Top of EXTRACTED ENTRIES

Lemma unmatched_extension_witness :
  let d := empty_db <| tariffs := [mkTariff 1 "10 GB 30 days" 500 (Some 10) (Some 30) None None None true] |>
             <| flags := {[ "billing" := true ]} |> in
  run_session (prepare_reseller_modify_charge 1000 (Some (7, sample_reseller))
    (sample_user <| u_data_limit := Some 10 |> <| u_expire := Some 2000 |>)
    (Some 10) (Some (1000 + 45 * 86400))) d = (Ok (None, 0), d).
Proof.
  refine (proj1 (unmatched_extension
    (empty_db <| tariffs := [mkTariff 1 "10 GB 30 days" 500 (Some 10) (Some 30) None None None true] |>
      <| flags := {[ "billing" := true ]} |>) 1000 7 sample_reseller
    (sample_user <| u_data_limit := Some 10 |> <| u_expire := Some 2000 |>)
    (Some 10) (1000 + 45 * 86400) _ _ _ _ _ _ _) _);
    vm_compute; (reflexivity || discriminate).
Defined.

End TariffFacts.
(* ===== verification/Packages.v ===== *)
(** * Packages: prepaid traffic packages and per-reseller pricing

    [app/billing/traffic_packages.py].  A purchase moves money from the wallet
    and bytes into [Admin.prepaid_traffic_remaining], which the usage billing
    job burns first. *)
From S2P Require Import Prelude Store Wallet UsageBilling Tariffs.

Module Packages.
Import Wallet UsageBilling Tariffs.

Definition pk_order (p1 p2 : ResellerTrafficPackage) : bool := pk_id p1 <=? pk_id p2.

Definition list_packages (d : DB) (enabled_only : bool) : list ResellerTrafficPackage :=
  sort_by pk_order
    (if enabled_only then filter (λ p, pk_enabled p = true) (packages d) else packages d).

Definition get_package (d : DB) (package_id : Z) : option ResellerTrafficPackage :=
  head (filter (λ p, pk_id p = package_id) (packages d)).

Definition get_override (d : DB) (admin_id package_id : Z) : option PackageOverride :=
  package_overrides d !! (admin_id, package_id).

Record PackageOffer := mkPackageOffer {
  pf_package : ResellerTrafficPackage;
  pf_price : Z;
  pf_bytes : Z;
  pf_price_overridden : bool;
  pf_bytes_overridden : bool }.

Definition effective_package_offer (d : DB) (admin_id : Z) (pkg : ResellerTrafficPackage)
    : PackageOffer :=
  match get_override d admin_id (pk_id pkg) with
  | None => mkPackageOffer pkg (pk_price pkg) (pk_bytes pkg) false false
  | Some ov =>
      mkPackageOffer pkg (default (pk_price pkg) (po_price ov)) (default (pk_bytes pkg) (po_bytes ov))
        (negb (is_none (po_price ov))) (negb (is_none (po_bytes ov)))
  end.

Definition list_packages_for_admin (d : DB) (admin_id : Z) (enabled_only : bool)
    : list PackageOffer :=
  map (effective_package_offer d admin_id) (list_packages d enabled_only).

Definition upsert_package_override (admin_id package_id : Z) (price bytes : option Z)
    (do_commit : bool) (min_price : option Z) : M DB unit :=
  if match price with Some p => p <? 0 | None => false end
  then raise (TrafficPackageError 400 "Override price cannot be negative")
  else if match bytes with Some b => b <=? 0 | None => false end
  then raise (TrafficPackageError 400 "Override bytes must be positive")
  else if match price, min_price with Some p, Some m => p <? m | _, _ => false end
  then raise (TrafficPackageError 400 "Price cannot be below master catalog price")
  else
    match price, bytes with
    | None, None =>
        let* ov := gets (λ d, get_override d admin_id package_id) in
        match ov with
        | None => ret tt
        | Some _ =>
            modify (λ d, d <| package_overrides :=
              delete (admin_id, package_id) (package_overrides d) |>) ;;;
            when do_commit commit
        end
    | _, _ =>
        modify (λ d, d <| package_overrides :=
          <[(admin_id, package_id) := mkPackageOverride price bytes]> (package_overrides d) |>) ;;;
        when do_commit commit
    end.

Definition next_package_id (d : DB) : Z :=
  foldr (λ p acc, Z.max (pk_id p) acc) 0 (packages d) + 1.

Definition create_package (name : string) (bytes price : option Z) (enabled : bool) : M DB Z :=
  if String.eqb (strip name) "" then raise (TrafficPackageError 400 "Package name is required")
  else
    let* resolved_bytes := gets (λ d,
      match bytes with Some b => b | None => get_int d "billing.default_package_bytes" 0 end) in
    let* resolved_price := gets (λ d,
      match price with Some p => p | None => get_int d "billing.default_package_price" 0 end) in
    if resolved_bytes <=? 0 then raise (TrafficPackageError 400 "Package bytes must be positive")
    else if resolved_price <? 0
    then raise (TrafficPackageError 400 "Package price cannot be negative")
    else
      let* pid := gets next_package_id in
      modify (λ d, d <| packages := packages d ++
        [mkPackage pid (strip name) resolved_bytes resolved_price enabled] |>) ;;;
      commit ;;;
      ret pid.

Definition on_package (package_id : Z) (f : ResellerTrafficPackage → ResellerTrafficPackage)
    : M DB unit :=
  modify (λ d, d <| packages :=
    map (λ p, if pk_id p =? package_id then f p else p) (packages d) |>).

Definition update_package (package_id : Z) (name : option string) (bytes price : option Z)
    (enabled : option bool) : M DB unit :=
  match name with
  | Some n =>
      if String.eqb (strip n) "" then raise (TrafficPackageError 400 "Package name is required")
      else on_package package_id (λ p, p <| pk_name := strip n |>)
  | None => ret tt
  end ;;;
  match bytes with
  | Some b =>
      if b <=? 0 then raise (TrafficPackageError 400 "Package bytes must be positive")
      else on_package package_id (λ p, p <| pk_bytes := b |>)
  | None => ret tt
  end ;;;
  match price with
  | Some x =>
      if x <? 0 then raise (TrafficPackageError 400 "Package price cannot be negative")
      else on_package package_id (λ p, p <| pk_price := x |>)
  | None => ret tt
  end ;;;
  match enabled with
  | Some b => on_package package_id (λ p, p <| pk_enabled := b |>)
  | None => ret tt
  end ;;;
  commit.

Definition delete_package (package_id : Z) : M DB unit :=
  let* used := gets (λ d, filter (λ p, pu_package_id p = Some package_id) (purchases d)) in
  match used with
  | _ :: _ =>
      on_package package_id (λ p, p <| pk_enabled := false |>) ;;;
      commit
  | [] =>
      modify (λ d, d <| package_overrides :=
        filter (λ kv, kv.1.2 ≠ package_id) (package_overrides d) |>) ;;;
      modify (λ d, d <| packages := filter (λ p, pk_id p ≠ package_id) (packages d) |>) ;;;
      commit
  end.

Definition grant_bytes (admin_id bytes : Z) : M DB unit :=
  modify (update_admin_row admin_id
    (λ a, a <| a_prepaid_traffic_remaining := a_prepaid_traffic_remaining a + bytes |>)).

(** A reseller row: [Admin.id == admin_id, Admin.is_sudo.is_(False)]. *)
Definition find_reseller (d : DB) (admin_id : Z) : option Admin :=
  match admins d !! admin_id with
  | Some a => if a_is_sudo a then None else Some a
  | None => None
  end.

Definition purchase_package (admin_id package_id : Z) (created_by_admin_id : option Z)
    : M DB ResellerTrafficPurchase :=
  get_or_create_wallet admin_id ;;;
  let* pkg := gets (λ d,
    head (filter (λ p, pk_id p = package_id ∧ pk_enabled p = true) (packages d))) in
  match pkg with
  | None => raise (TrafficPackageError 404 "Traffic package not found or disabled")
  | Some pkg =>
      let* admin := gets (λ d, find_reseller d admin_id) in
      match admin with
      | None => raise (TrafficPackageError 404 "Reseller not found")
      | Some _ =>
          let* wallet := gets (λ d, wallets d !! admin_id) in
          match wallet with
          | None => raise (TrafficPackageError 404 "Wallet not found")
          | Some balance =>
              let* offer := gets (λ d, effective_package_offer d admin_id pkg) in
              let price := pf_price offer in
              let granted_bytes := pf_bytes offer in
              if granted_bytes <=? 0
              then raise (TrafficPackageError 400 "Package bytes must be positive")
              else if balance <? price
              then raise (TrafficPackageError 400 "Insufficient wallet balance")
              else
                when (0 <? price) (modify (λ d,
                  d <| transactions := transactions d ++
                         [mkTransaction admin_id (- price) "traffic_package"
                            (RefPackage (pk_id pkg))] |>
                    <| wallets := <[admin_id := balance - price]> (wallets d) |>)) ;;;
                grant_bytes admin_id granted_bytes ;;;
                let purchase := mkPurchase admin_id (Some (pk_id pkg)) granted_bytes price
                  "purchase" (if truthy created_by_admin_id then created_by_admin_id
                              else Some admin_id) in
                modify (λ d, d <| purchases := purchases d ++ [purchase] |>) ;;;
                commit ;;;
                when (0 <? price)
                  (credit_parent_commission admin_id (- price) (RefPackage (pk_id pkg))) ;;;
                ret purchase
          end
      end
  end.

Definition credit_traffic (admin_id bytes : Z) (created_by_admin_id : option Z)
    : M DB ResellerTrafficPurchase :=
  if bytes <=? 0 then raise (TrafficPackageError 400 "Credit bytes must be positive")
  else
    let* admin := gets (λ d, find_reseller d admin_id) in
    match admin with
    | None => raise (TrafficPackageError 404 "Reseller not found")
    | Some _ =>
        grant_bytes admin_id bytes ;;;
        let purchase := mkPurchase admin_id None bytes 0 "manual" created_by_admin_id in
        modify (λ d, d <| purchases := purchases d ++ [purchase] |>) ;;;
        commit ;;;
        ret purchase
    end.

Definition list_purchases (d : DB) (admin_id : option Z) (limit : Z)
    : list ResellerTrafficPurchase :=
  take (Z.to_nat (Z.max 1 (Z.min limit 500)))
    (rev (filter (λ p, match admin_id with Some a => pu_admin_id p =? a | None => true end = true)
            (purchases d))).

(** The request items of [set_reseller_pricing].  Package and tariff ids are
    each named at most once per request. *)
Record PackageItem := mkPackageItem {
  ip_package_id : Z;
  ip_price : option Z;
  ip_bytes : option Z }.

Record TariffItem := mkTariffItem { it_tariff_id : Z; it_price : option Z }.

Definition set_package_item (admin_id : Z) (floor : bool) (item : PackageItem) : M DB unit :=
  let* pkg := gets (λ d, get_package d (ip_package_id item)) in
  match pkg with
  | None => raise (TrafficPackageError 404 "Traffic package not found")
  | Some pkg =>
      upsert_package_override admin_id (ip_package_id item) (ip_price item) (ip_bytes item)
        false (if floor then Some (pk_price pkg) else None)
  end.

(** [except ResellerTariffError as exc: raise TrafficPackageError(...)] *)
Definition as_package_error {D A} (m : M D A) : M D A := λ s,
  match m s with
  | (Raise (ResellerTariffError st msg), s') => (Raise (TrafficPackageError st msg), s')
  | r => r
  end.

Definition set_tariff_item (admin_id : Z) (floor : bool) (item : TariffItem) : M DB unit :=
  let* row := gets (λ d, get_tariff d (it_tariff_id item)) in
  match row with
  | None => raise (TrafficPackageError 404 "Reseller tariff not found")
  | Some row =>
      as_package_error (upsert_tariff_override admin_id (it_tariff_id item) (it_price item)
        false (if floor then Some (t_price row) else None))
  end.
(* ===== verification/Caps.v ===== *)
(** * Caps: suspending and restoring the users of a reseller

    [resellers_over_traffic_cap] and [enforce_reseller_traffic_caps] of
    [app/quota.py], run by the review and billing jobs and after a top-up. *)
From S2P Require Import Prelude Store Users Wallet UsageBilling.

Module Caps.
Import Quota UsageBilling.

(** The ids of the non-sudo admins with a cap, split into over and under. *)
Definition resellers_over_traffic_cap (d : DB) : gset Z * gset Z :=
  foldr (λ p acc,
      match a_max_total_traffic (snd p) with
      | None => acc
      | Some cap =>
          if a_is_sudo p.2 then acc
          else if cap <=? a_users_usage p.2 then ({[ p.1 ]} ∪ acc.1, acc.2)
          else (acc.1, {[ p.1 ]} ∪ acc.2)
      end) (∅, ∅) (map_to_list (admins d)).

(** Attribute assignments on the row objects of the given ids. *)
Definition on_rows (ids : list Z) (f : User → User) (us : gmap Z User) : gmap Z User :=
  map_imap (λ uid u, Some (if bool_decide (uid ∈ ids) then f u else u)) us.

Definition in_admins (ids : gset Z) (u : User) : bool :=
  match u_admin_id u with Some a => bool_decide (a ∈ ids) | None => false end.

Definition suspend_row (now : Z) (u : User) : User :=
  u <| u_status := disabled |> <| u_capped_by_reseller := true |>
    <| u_last_status_change := Some now |>.

Definition restore_row (now : Z) (u : User) : User :=
  let u := u <| u_capped_by_reseller := false |> <| u_last_status_change := Some now |> in
  if quota_exhausted u then u <| u_status := limited |> else u <| u_status := active |>.

Definition enforce_reseller_traffic_caps (now : Z) : M DB (list (Z * string) * list Z) :=
  let* over_ids := gets (λ d, (resellers_over_traffic_cap d).1) in
  let* wallet_blocked := try_default (resellers_with_unpaid_usage now) ∅ in
  let suspend_ids := over_ids ∪ wallet_blocked in
  let* hit := query (λ d,
    filter (λ p, in_admins suspend_ids p.2 = true ∧ u_status p.2 = active) (map_to_list (users d))) in
  modify (λ d, d <| users := on_rows hit.*1 (suspend_row now) (users d) |>) ;;;
  let newly := map (λ p, (p.1, u_username p.2)) hit in
  let* capped_users := query (λ d,
    filter (λ p, u_capped_by_reseller p.2 = true ∧ u_admin_id p.2 ≠ None)
      (map_to_list (users d))) in
  let release := filter (λ p, in_admins suspend_ids p.2 = false) capped_users in
  modify (λ d, d <| users := on_rows release.*1 (restore_row now) (users d) |>) ;;;
  let reactivated := (filter (λ p, quota_exhausted p.2 = false) release).*1 in
  when (negb (bool_decide (newly = [])) || negb (bool_decide (reactivated = []))) commit ;;;
  ret (newly, reactivated).

End Caps.

Module CapsFacts.
Import Wallet Ledger Quota UsageBilling UsageBillingFacts Caps.

(** *** What the wallet check leaves alone *)
Lemma tidy_get_or_create_wallet aid : tidy (get_or_create_wallet aid).
Proof.
  apply tidy_bind; [apply tidy_gets|]. intros [b|]; [apply tidy_ret|].
  apply tidy_modify_commit, tidy_ret.
Qed.

Lemma tidy_checkpoint now aid : tidy (get_or_create_checkpoint now aid).
Proof.
  apply tidy_bind; [apply tidy_gets|]. intros [b|]; [apply tidy_ret|].
  apply tidy_bind; [apply tidy_gets|]. intros ck. apply tidy_modify_commit, tidy_ret.
Qed.

Lemma tidy_unpaid now aid a : tidy (unpaid_usage now aid a).
Proof.
  unfold unpaid_usage, unbilled_usage_split.
  repeat first [ apply tidy_ret | apply tidy_get_or_create_wallet | apply tidy_checkpoint
    | apply tidy_gets | apply tidy_bind
    | lazymatch goal with |- ∀ _, tidy _ => intros ? end | progress cbv zeta | case_match ].
Qed.

Lemma tidy_resellers_unpaid now : tidy (resellers_with_unpaid_usage now).
Proof.
  apply tidy_bind; [apply tidy_gets|]. intros on. destruct (negb on); [apply tidy_ret|].
  apply tidy_bind; [apply tidy_gets|]. intros rows.
  generalize (∅ : gset Z). induction rows as [|[aid a] l IH]; intros b; cbn; [apply tidy_ret|].
  apply tidy_bind; [apply tidy_unpaid|]. intros. apply IH.
Qed.

Definition same_people (d0 d : DB) : Prop := users d = users d0 ∧ admins d = admins d0.

#[local] Hint Extern 5 (preserves (same_people _) (modify _)) =>
  apply preserves_modify; intros ? ?; done : session.

Lemma people_unpaid d0 now : preserves (same_people d0) (resellers_with_unpaid_usage now).
Proof.
  assert (H : ∀ l b, preserves (same_people d0) (collect_unpaid now l b)).
  { induction l as [|[aid a] l IH]; intros b; cbn; [apply preserves_ret|].
    apply preserves_bind; [|auto].
    unfold unpaid_usage, unbilled_usage_split, get_or_create_checkpoint, get_or_create_wallet.
    solve_preserves. }
  unfold resellers_with_unpaid_usage. solve_preserves.
Qed.

(** The set of resellers whose users the run suspends. *)
Definition suspended_admins (now : Z) (d : DB) : gset Z :=
  (resellers_over_traffic_cap d).1 ∪
  match (resellers_with_unpaid_usage now (mkSession d d)).1 with Ok b => b | Raise _ => ∅ end.

(** The effect on one row. *)
Definition cap_row (now : Z) (S : gset Z) (u : User) : User :=
  if in_admins S u then (if status_eqb (u_status u) active then suspend_row now u else u)
  else if u_capped_by_reseller u && negb (is_none (u_admin_id u)) then restore_row now u
  else u.

Lemma lookup_on_rows ids f us uid :
  on_rows ids f us !! uid = (λ u, if bool_decide (uid ∈ ids) then f u else u) <$> us !! uid.
Proof. unfold on_rows. rewrite map_lookup_imap. by destruct (us !! uid). Qed.

Lemma elem_of_filtered_ids (P : Z * User → Prop) `{∀ p, Decision (P p)} us uid :
  uid ∈ (filter P (map_to_list us)).*1 ↔ ∃ u, us !! uid = Some u ∧ P (uid, u).
Proof.
  rewrite list_elem_of_fmap. split.
  - intros ([i v] & -> & Hin). apply list_elem_of_filter in Hin as [HP Hin].
    apply elem_of_map_to_list in Hin. by exists v.
  - intros (u & Hu & HP). exists (uid, u). split; [done|]. apply list_elem_of_filter.
    by rewrite elem_of_map_to_list.
Qed.

(** The rows the two loops of the run visit. *)
Definition hit_rows (S : gset Z) (us : gmap Z User) : list (Z * User) :=
  filter (λ p, in_admins S p.2 = true ∧ u_status p.2 = active) (map_to_list us).
Definition released_rows (S : gset Z) (us : gmap Z User) : list (Z * User) :=
  filter (λ p, in_admins S p.2 = false)
    (filter (λ p, u_capped_by_reseller p.2 = true ∧ u_admin_id p.2 ≠ None) (map_to_list us)).
Definition reactivated_ids (S : gset Z) (us : gmap Z User) : list Z :=
  (filter (λ p, quota_exhausted p.2 = false) (released_rows S us)).*1.

Lemma elem_of_hit S us uid :
  uid ∈ (hit_rows S us).*1 ↔ ∃ u, us !! uid = Some u ∧ in_admins S u = true ∧ u_status u = active.
Proof. apply elem_of_filtered_ids. Qed.

Lemma elem_of_released S us uid :
  uid ∈ (released_rows S us).*1 ↔ ∃ u, us !! uid = Some u ∧ in_admins S u = false ∧
    u_capped_by_reseller u = true ∧ u_admin_id u ≠ None.
Proof. unfold released_rows. rewrite list_filter_filter. apply elem_of_filtered_ids. Qed.

Lemma elem_of_reactivated S us uid :
  uid ∈ reactivated_ids S us ↔ ∃ u, us !! uid = Some u ∧ in_admins S u = false ∧
    u_capped_by_reseller u = true ∧ u_admin_id u ≠ None ∧ quota_exhausted u = false.
Proof.
  unfold reactivated_ids, released_rows. rewrite !list_filter_filter, elem_of_filtered_ids. cbn.
  naive_solver.
Qed.

(** Both loops together are [cap_row] on every row. *)
Lemma cap_rows_lookup now S us uid :
  on_rows (released_rows S us).*1 (restore_row now) (on_rows (hit_rows S us).*1 (suspend_row now) us)
    !! uid = cap_row now S <$> us !! uid.
Proof.
  rewrite !lookup_on_rows. destruct (us !! uid) as [u|] eqn:Hu; [|done]. cbn. f_equal. unfold cap_row.
  rewrite (bool_decide_ext (uid ∈ (hit_rows S us).*1) (in_admins S u = true ∧ u_status u = active)).
  2: { rewrite elem_of_hit, Hu. naive_solver. }
  rewrite (bool_decide_ext (uid ∈ (released_rows S us).*1)
    (in_admins S u = false ∧ u_capped_by_reseller u = true ∧ u_admin_id u ≠ None)).
  2: { rewrite elem_of_released, Hu. naive_solver. }
  destruct (in_admins S u).
  - rewrite (bool_decide_eq_false_2 (true = false ∧ _)) by naive_solver.
    destruct (status_eqb (u_status u) active) eqn:Es.
    + apply status_eqb_eq in Es. by rewrite bool_decide_true.
    + apply status_eqb_neq in Es. by rewrite bool_decide_false by naive_solver.
  - rewrite (bool_decide_eq_false_2 (false = true ∧ _)) by naive_solver.
    destruct (u_capped_by_reseller u), (u_admin_id u); cbn;
      first [by rewrite bool_decide_true by done | by rewrite bool_decide_false by naive_solver].
Qed.

Section enforce_run.
Context (now : Z) (d : DB).
Let S := suspended_admins now d.

(** The run is the row update [cap_row] on every user, kept only when someone
    was suspended or reactivated. *)
Lemma enforce_run :
  ∃ newly reactivated d1 d2,
    enforce_reseller_traffic_caps now (mkSession d d)
      = (Ok (newly, reactivated), mkSession d2
           (if negb (bool_decide (newly = [])) || negb (bool_decide (reactivated = []))
            then d2 else d1)) ∧
    users d1 = users d ∧ admins d1 = admins d ∧ admins d2 = admins d ∧
    (∀ uid, users d2 !! uid = cap_row now S <$> users d !! uid) ∧
    (∀ uid, uid ∈ newly.*1 ↔ ∃ u, users d !! uid = Some u ∧ in_admins S u = true ∧
       u_status u = active) ∧
    (∀ uid, uid ∈ reactivated ↔ ∃ u, users d !! uid = Some u ∧ in_admins S u = false ∧
       u_capped_by_reseller u = true ∧ u_admin_id u ≠ None ∧ quota_exhausted u = false).
Proof.
  remember (enforce_reseller_traffic_caps now (mkSession d d)) as R eqn:E.
  unfold enforce_reseller_traffic_caps in E. rewrite bind_gets in E. cbn [work] in E.
  pose proof (tidy_resellers_unpaid now (mkSession d d) eq_refl) as Hsy.
  destruct (people_unpaid d now (mkSession d d)) as [[Hu1 Ha1] _]; [by split|].
  assert (Ht : try_default (resellers_with_unpaid_usage now) ∅ (mkSession d d) =
    (Ok (match (resellers_with_unpaid_usage now (mkSession d d)).1 with
         | Ok b => b | Raise _ => ∅ end), (resellers_with_unpaid_usage now (mkSession d d)).2)).
  { unfold try_default. by destruct (resellers_with_unpaid_usage _ _) as [[b|e] s]. }
  rewrite (bind_ok _ _ _ _ _ Ht) in E. clear Ht. cbv zeta in E.
  fold (suspended_admins now d) in E. fold S in E.
  destruct (resellers_with_unpaid_usage now (mkSession d d)) as [r [d1 d1']].
  unfold synced in Hsy. cbn [snd work saved] in *. subst d1'.
  rewrite bind_query in E. cbn [saved] in E.
  rewrite bind_modify, bind_query, bind_modify in E. cbn [work saved] in E. rewrite !Hu1 in E.
  fold (hit_rows S (users d)) in E. fold (released_rows S (users d)) in E.
  fold (reactivated_ids S (users d)) in E.
  eexists (map (λ p, (p.1, u_username p.2)) (hit_rows S (users d))), (reactivated_ids S (users d)), d1, _. split.
  { rewrite E. unfold bind, when, commit. by destruct (_ || _). }
  cbn [users admins over]. rewrite Hu1. split_and!; try done.
  - intros uid. apply cap_rows_lookup.
  - intros uid. rewrite <-elem_of_hit.
    assert (Hm : ∀ l : list (Z * User), (map (λ p, (p.1, u_username p.2)) l).*1 = l.*1).
    { induction l as [|p l IH]; cbn; [done|]. by rewrite IH. }
    by rewrite Hm.
  - intros uid. apply elem_of_reactivated.
Qed.
End enforce_run.

Lemma cap_row_idem now now' S u : cap_row now' S (cap_row now S u) = cap_row now S u.
Proof.
  assert (Hin : ∀ v, u_admin_id v = u_admin_id u → in_admins S v = in_admins S u).
  { intros v Hv. unfold in_admins. by rewrite Hv. }
  unfold cap_row at 2 3. destruct (in_admins S u) eqn:Hi.
  - destruct (status_eqb (u_status u) active) eqn:Es; unfold cap_row.
    + by rewrite (Hin (suspend_row now u) eq_refl).
    + by rewrite Hi, Es.
  - destruct (u_capped_by_reseller u && negb (is_none (u_admin_id u))) eqn:Hc; unfold cap_row.
    + unfold restore_row. destruct (quota_exhausted _);
        match goal with |- context [in_admins S ?v] => rewrite (Hin v eq_refl) end; done.
    + by rewrite Hi, Hc.
Qed.


(** A release that only finds exhausted accounts is lost: when every account
    the run releases goes to limited and nobody is suspended, the session is
    closed without a commit, so the accounts stay disabled and flagged. *)
Theorem exhausted_release_not_saved now d uid u :
  users d !! uid = Some u → u_capped_by_reseller u = true → quota_exhausted u = true →
  in_admins (suspended_admins now d) u = false → u_admin_id u ≠ None →
  (∀ v w, users d !! v = Some w → v ≠ uid →
     u_status w ≠ active ∧ u_capped_by_reseller w = false) →
  u_status u = disabled →
  let '(r, d') := run_session (enforce_reseller_traffic_caps now) d in
  r = Ok ([], []) ∧ users d' !! uid = Some u.
Proof.
  intros Hu Hc Hq Hi Ha Hall Hs.
  destruct (enforce_run now d) as (newly & reac & d1 & d2 & E & Hu1 & _ & _ & _ & Hn & Hr).
  unfold run_session. rewrite E. cbn [saved]. clear E.
  assert (newly = []) as ->.
  { destruct newly as [|[v w] l]; [done|]. exfalso.
    destruct (proj1 (Hn v) ltac:(left)) as (w' & Hv & Hiv & Hsv).
    destruct (decide (v = uid)) as [->|Hne]; [congruence|].
    by destruct (Hall v w' Hv Hne). }
  assert (reac = []) as ->.
  { destruct reac as [|v l]; [done|]. exfalso.
    destruct (proj1 (Hr v) ltac:(left)) as (w' & Hv & _ & Hcv & _ & Hqv).
    destruct (decide (v = uid)) as [->|Hne]; [congruence|].
    destruct (Hall v w' Hv Hne). congruence. }
  rewrite bool_decide_true by done. cbn. by rewrite Hu1.
Qed.

Lemma exhausted_release_not_saved_witness :
  let u := sample_user <| u_status := disabled |> <| u_capped_by_reseller := true |>
             <| u_admin_id := Some 7 |> <| u_data_limit := Some 10 |> <| u_used_traffic := 10 |> in
  let d := empty_db <| users := {[ 1 := u ]} |> in
  users (run_session (enforce_reseller_traffic_caps 100) d).2 !! 1 = Some u.
Proof.
  pose proof (exhausted_release_not_saved 100
    (empty_db <| users := {[ 1 := sample_user <| u_status := disabled |>
       <| u_capped_by_reseller := true |> <| u_admin_id := Some 7 |>
       <| u_data_limit := Some 10 |> <| u_used_traffic := 10 |> ]} |>) 1
    (sample_user <| u_status := disabled |>
       <| u_capped_by_reseller := true |> <| u_admin_id := Some 7 |>
       <| u_data_limit := Some 10 |> <| u_used_traffic := 10 |>)
    eq_refl eq_refl eq_refl ltac:(vm_compute; reflexivity) ltac:(discriminate)) as H.
  assert (Hv : ∀ v w, ({[ 1 := sample_user <| u_status := disabled |>
       <| u_capped_by_reseller := true |> <| u_admin_id := Some 7 |>
       <| u_data_limit := Some 10 |> <| u_used_traffic := 10 |> ]} : gmap Z User) !! v = Some w →
       v ≠ 1 → u_status w ≠ active ∧ u_capped_by_reseller w = false).
  { intros v w Hv Hne. by rewrite lookup_singleton_ne in Hv by done. }
  specialize (H Hv eq_refl). cbv zeta.
  destruct (run_session _ _) as [r d']. exact (proj2 H).
Defined.

End CapsFacts.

Bottom of EXTRACTED ENTRIES

* [EXERCISE INSTRUCTIONS]:
Could you retype exactly the lines above, starting at the line that contains "then d2 else d1)) ∧" and ending at the line that contains "unfold enforce_reseller_traffic_caps in", and nothing more?

* [SOLUTION BELOW]:
            then d2 else d1)) ∧
    users d1 = users d ∧ admins d1 = admins d ∧ admins d2 = admins d ∧
    (∀ uid, users d2 !! uid = cap_row now S <$> users d !! uid) ∧
    (∀ uid, uid ∈ newly.*1 ↔ ∃ u, users d !! uid = Some u ∧ in_admins S u = true ∧
       u_status u = active) ∧
    (∀ uid, uid ∈ reactivated ↔ ∃ u, users d !! uid = Some u ∧ in_admins S u = false ∧
       u_capped_by_reseller u = true ∧ u_admin_id u ≠ None ∧ quota_exhausted u = false).
Proof.
  remember (enforce_reseller_traffic_caps now (mkSession d d)) as R eqn:E.
  unfold enforce_reseller_traffic_caps in E. rewrite bind_gets in E. cbn [work] in E.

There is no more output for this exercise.